Start of DATASET RECORDS

Definition set_vers v a := mkAbs v (a_com a) (a_next a) (a_running a) (a_active a) (a_lock a)
  None (a_snaps a) (a_rr a).
Definition set_lock l a := mkAbs (a_vers a) (a_com a) (a_next a) (a_running a) (a_active a) l
  (a_pending a) (a_snaps a) (a_rr a).
Definition set_pending p a := mkAbs (a_vers a) (a_com a) (a_next a) (a_running a) (a_active a)
  (a_lock a) p (a_snaps a) (a_rr a).
Definition end_txn com x p a := mkAbs (a_vers a) com (a_next a) (a_running a)
  (a_active a ∖ {[x]}) (a_lock a) p (a_snaps a) (a_rr a).

(** The next id, with the snapshot it is bound to under REPEATABLE READ. *)
Definition begin_txn iso a := mkAbs (a_vers a) (a_com a) (a_next a + 1)
  ({[a_next a]} ∪ a_running a) ({[a_next a]} ∪ a_active a) (a_lock a) (a_pending a) (a_snaps a)
  (partial_alter (fun _ => iso) (a_next a) (a_rr a)).

(** A transaction begins, takes snapshots, inserts the row, locks it, plans and
    flushes writes, ends by a commit or an abort, is deregistered, and releases
    the lock; the process may crash at any point. *)
Inductive astep : Abs -> Abs -> Prop :=
| as_begin a iso :
    (forall s, iso = Some s -> s ∈ a_snaps a) ->
    astep a (begin_txn iso a)
| as_snapshot a :
    astep a (mkAbs (a_vers a) (a_com a) (a_next a) (a_running a) (a_active a) (a_lock a)
               (a_pending a) (fresh a :: a_snaps a) (a_rr a))
| as_insert a x row :
    x ∈ a_active a -> a_vers a = ∅ ->
    astep a (set_vers {[x := (INVALID_XID, row)]} a)
| as_lock a x : x ∈ a_active a -> a_lock a = None -> astep a (set_lock (Some x) a)
| as_plan a x s rr p :
    x ∈ a_active a -> a_lock a = Some x -> a_pending a = None ->
    statement_snapshot a x s rr -> selects a s x rr (p_cur p) (p_row p) ->
    astep a (set_pending (Some p) a)
| as_flush a x p :
    a_lock a = Some x -> a_pending a = Some p -> astep a (set_vers (flush a x p) a)
| as_commit a x :
    x ∈ a_active a -> (a_lock a = Some x -> a_pending a = None) ->
    astep a (end_txn ({[x]} ∪ a_com a) x (a_pending a) a)
| as_abort a x :
    x ∈ a_active a ->
    astep a (end_txn (a_com a) x
               (if decide (a_lock a = Some x) then None else a_pending a) a)
| as_finish a x :
    (x ∉ a_active a) ->
    astep a (mkAbs (a_vers a) (a_com a) (a_next a) (a_running a ∖ {[x]}) (a_active a)
               (a_lock a) (a_pending a) (a_snaps a) (a_rr a))
| as_release a x :
    a_lock a = Some x -> (x ∉ a_running a) -> astep a (set_lock None a)
| as_crash a :
    astep a (mkAbs (a_vers a) (a_com a) (a_next a) ∅ ∅ None None [] ∅).

(** ** The invariant *)

(** [b] directly supersedes [a] in the chain. *)
Definition adj (chain : list Z) (b a : Z) : Prop :=
  exists l1 l2, chain = l1 ++ b :: a :: l2.

(** A version [m] may be overwritten by: no one, or a transaction whose deletion
    does not count. *)
Definition idle_xid (a : Abs) (m : Z) : Prop := (m ∉ a_active a) /\ (m ∉ a_com a).

Record chain_inv (a : Abs) (chain : list Z) : Prop := {
  c_next : 1 <= a_next a;
  c_act : a_active a ⊆ a_running a;
  c_disj : forall x, x ∈ a_active a -> x ∈ a_com a -> False;
  c_run : forall x, x ∈ a_running a -> 1 <= x < a_next a;
  c_com : forall x, x ∈ a_com a -> 1 <= x < a_next a;
  c_lock : forall x, a_lock a = Some x -> 1 <= x < a_next a;
  c_ver : forall x m row, a_vers a !! x = Some (m, row) ->
          1 <= x < a_next a /\ (m = INVALID_XID \/ 1 <= m < a_next a) /\
          (x ∈ chain \/ idle_xid a x);
  c_in : forall x, x ∈ chain -> is_Some (a_vers a !! x);
  c_nodup : NoDup chain;
  c_adj : forall b x, adj chain b x ->
          (exists row, a_vers a !! x = Some (b, row)) /\ x ∈ a_com a /\ (x ∉ a_running a);
  c_head : forall h r, chain = h :: r ->
           (h ∈ a_com a \/ h ∈ a_active a) /\
           (r <> [] -> h ∈ a_running a -> a_lock a = Some h);
  c_del : forall h r m row, chain = h :: r -> a_vers a !! h = Some (m, row) ->
          idle_xid a m \/
          ((m = h \/ (h ∈ a_com a /\ (h ∉ a_running a))) /\
           (m ∈ a_running a -> a_lock a = Some m));
  c_snap : forall s, s ∈ a_snaps a ->
           s_xmax s <= a_next a /\ (forall x, x ∈ a_running a -> is_running s x = true) /\
           (forall b x, adj chain b x -> is_running s b = false -> is_running s x = false);
  c_rr : forall x s, a_rr a !! x = Some s -> x ∈ a_active a ->
         s ∈ a_snaps a /\ (forall y, adj chain x y -> is_running s y = false);
  c_pend : forall p, a_pending a = Some p -> exists x r m row,
           a_lock a = Some x /\ x ∈ a_active a /\ chain = p_cur p :: r /\
           a_vers a !! p_cur p = Some (m, row) /\ idle_xid a m /\
           (p_cur p = x \/ (p_cur p ∈ a_com a /\ (p_cur p ∉ a_running a))) /\
           (forall s, a_rr a !! x = Some s -> p_cur p <> x -> is_running s (p_cur p) = false)
}.

(** ** Chains *)

Lemma adj_nil b x : ~ adj [] b x.
Proof. intros (l1 & l2 & E). by destruct l1. Qed.

Lemma adj_cons h r b x : adj (h :: r) b x <-> (exists r', h = b /\ r = x :: r') \/ adj r b x.
Proof.
  split.
  - intros ([|h' l1] & l2 & E); simplify_eq/=; [left; by eexists|right]. by exists l1, l2.
  - intros [(r' & -> & ->)|(l1 & l2 & ->)]; [by exists [], r'|by exists (h :: l1), l2].
Qed.

Lemma adj_single h b x : ~ adj [h] b x.
Proof. rewrite adj_cons. intros [(? & _ & ?)|H]; [done|]. by apply adj_nil in H. Qed.

Lemma adj_elem chain b x : adj chain b x -> b ∈ chain /\ x ∈ chain.
Proof. intros (l1 & l2 & ->). set_solver. Qed.

Lemma chain_not_head chain x :
  x ∈ chain -> (exists r, chain = x :: r) \/ exists b, adj chain b x.
Proof.
  induction chain as [|h r IH]; [by intros ?%not_elem_of_nil|].
  intros [->|Hx]%elem_of_cons; [left; eauto|right].
  destruct (IH Hx) as [(r' & ->)|(b & Hb)].
  - exists h. apply adj_cons. left. eauto.
  - exists b. apply adj_cons. by right.
Qed.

End of DATASET RECORDS

### WHAT IS EXPECTED
Retype the entries above exactly as they appear.

### ANSWER TO THE EXERCISE
Definition set_vers v a := mkAbs v (a_com a) (a_next a) (a_running a) (a_active a) (a_lock a)
  None (a_snaps a) (a_rr a).
Definition set_lock l a := mkAbs (a_vers a) (a_com a) (a_next a) (a_running a) (a_active a) l
  (a_pending a) (a_snaps a) (a_rr a).
Definition set_pending p a := mkAbs (a_vers a) (a_com a) (a_next a) (a_running a) (a_active a)
  (a_lock a) p (a_snaps a) (a_rr a).
Definition end_txn com x p a := mkAbs (a_vers a) com (a_next a) (a_running a)
  (a_active a ∖ {[x]}) (a_lock a) p (a_snaps a) (a_rr a).

(** The next id, with the snapshot it is bound to under REPEATABLE READ. *)
Definition begin_txn iso a := mkAbs (a_vers a) (a_com a) (a_next a + 1)
  ({[a_next a]} ∪ a_running a) ({[a_next a]} ∪ a_active a) (a_lock a) (a_pending a) (a_snaps a)
  (partial_alter (fun _ => iso) (a_next a) (a_rr a)).

(** A transaction begins, takes snapshots, inserts the row, locks it, plans and
    flushes writes, ends by a commit or an abort, is deregistered, and releases
    the lock; the process may crash at any point. *)
Inductive astep : Abs -> Abs -> Prop :=
| as_begin a iso :
    (forall s, iso = Some s -> s ∈ a_snaps a) ->
    astep a (begin_txn iso a)
| as_snapshot a :
    astep a (mkAbs (a_vers a) (a_com a) (a_next a) (a_running a) (a_active a) (a_lock a)
               (a_pending a) (fresh a :: a_snaps a) (a_rr a))
| as_insert a x row :
    x ∈ a_active a -> a_vers a = ∅ ->
    astep a (set_vers {[x := (INVALID_XID, row)]} a)
| as_lock a x : x ∈ a_active a -> a_lock a = None -> astep a (set_lock (Some x) a)
| as_plan a x s rr p :
    x ∈ a_active a -> a_lock a = Some x -> a_pending a = None ->
    statement_snapshot a x s rr -> selects a s x rr (p_cur p) (p_row p) ->
    astep a (set_pending (Some p) a)
| as_flush a x p :
    a_lock a = Some x -> a_pending a = Some p -> astep a (set_vers (flush a x p) a)
| as_commit a x :
    x ∈ a_active a -> (a_lock a = Some x -> a_pending a = None) ->
    astep a (end_txn ({[x]} ∪ a_com a) x (a_pending a) a)
| as_abort a x :
    x ∈ a_active a ->
    astep a (end_txn (a_com a) x
               (if decide (a_lock a = Some x) then None else a_pending a) a)
| as_finish a x :
    (x ∉ a_active a) ->
    astep a (mkAbs (a_vers a) (a_com a) (a_next a) (a_running a ∖ {[x]}) (a_active a)
               (a_lock a) (a_pending a) (a_snaps a) (a_rr a))
| as_release a x :
    a_lock a = Some x -> (x ∉ a_running a) -> astep a (set_lock None a)
| as_crash a :
    astep a (mkAbs (a_vers a) (a_com a) (a_next a) ∅ ∅ None None [] ∅).

(** ** The invariant *)

(** [b] directly supersedes [a] in the chain. *)
Definition adj (chain : list Z) (b a : Z) : Prop :=
  exists l1 l2, chain = l1 ++ b :: a :: l2.

(** A version [m] may be overwritten by: no one, or a transaction whose deletion
    does not count. *)
Definition idle_xid (a : Abs) (m : Z) : Prop := (m ∉ a_active a) /\ (m ∉ a_com a).

Record chain_inv (a : Abs) (chain : list Z) : Prop := {
  c_next : 1 <= a_next a;
  c_act : a_active a ⊆ a_running a;
  c_disj : forall x, x ∈ a_active a -> x ∈ a_com a -> False;
  c_run : forall x, x ∈ a_running a -> 1 <= x < a_next a;
  c_com : forall x, x ∈ a_com a -> 1 <= x < a_next a;
  c_lock : forall x, a_lock a = Some x -> 1 <= x < a_next a;
  c_ver : forall x m row, a_vers a !! x = Some (m, row) ->
          1 <= x < a_next a /\ (m = INVALID_XID \/ 1 <= m < a_next a) /\
          (x ∈ chain \/ idle_xid a x);
  c_in : forall x, x ∈ chain -> is_Some (a_vers a !! x);
  c_nodup : NoDup chain;
  c_adj : forall b x, adj chain b x ->
          (exists row, a_vers a !! x = Some (b, row)) /\ x ∈ a_com a /\ (x ∉ a_running a);
  c_head : forall h r, chain = h :: r ->
           (h ∈ a_com a \/ h ∈ a_active a) /\
           (r <> [] -> h ∈ a_running a -> a_lock a = Some h);
  c_del : forall h r m row, chain = h :: r -> a_vers a !! h = Some (m, row) ->
          idle_xid a m \/
          ((m = h \/ (h ∈ a_com a /\ (h ∉ a_running a))) /\
           (m ∈ a_running a -> a_lock a = Some m));
  c_snap : forall s, s ∈ a_snaps a ->
           s_xmax s <= a_next a /\ (forall x, x ∈ a_running a -> is_running s x = true) /\
           (forall b x, adj chain b x -> is_running s b = false -> is_running s x = false);
  c_rr : forall x s, a_rr a !! x = Some s -> x ∈ a_active a ->
         s ∈ a_snaps a /\ (forall y, adj chain x y -> is_running s y = false);
  c_pend : forall p, a_pending a = Some p -> exists x r m row,
           a_lock a = Some x /\ x ∈ a_active a /\ chain = p_cur p :: r /\
           a_vers a !! p_cur p = Some (m, row) /\ idle_xid a m /\
           (p_cur p = x \/ (p_cur p ∈ a_com a /\ (p_cur p ∉ a_running a))) /\
           (forall s, a_rr a !! x = Some s -> p_cur p <> x -> is_running s (p_cur p) = false)
}.

(** ** Chains *)

Lemma adj_nil b x : ~ adj [] b x.
Proof. intros (l1 & l2 & E). by destruct l1. Qed.

Lemma adj_cons h r b x : adj (h :: r) b x <-> (exists r', h = b /\ r = x :: r') \/ adj r b x.
Proof.
  split.
  - intros ([|h' l1] & l2 & E); simplify_eq/=; [left; by eexists|right]. by exists l1, l2.
  - intros [(r' & -> & ->)|(l1 & l2 & ->)]; [by exists [], r'|by exists (h :: l1), l2].
Qed.

Lemma adj_single h b x : ~ adj [h] b x.
Proof. rewrite adj_cons. intros [(? & _ & ?)|H]; [done|]. by apply adj_nil in H. Qed.

Lemma adj_elem chain b x : adj chain b x -> b ∈ chain /\ x ∈ chain.
Proof. intros (l1 & l2 & ->). set_solver. Qed.

Lemma chain_not_head chain x :
  x ∈ chain -> (exists r, chain = x :: r) \/ exists b, adj chain b x.
Proof.
  induction chain as [|h r IH]; [by intros ?%not_elem_of_nil|].
  intros [->|Hx]%elem_of_cons; [left; eauto|right].
  destruct (IH Hx) as [(r' & ->)|(b & Hb)].
  - exists h. apply adj_cons. left. eauto.
  - exists b. apply adj_cons. by right.
Qed.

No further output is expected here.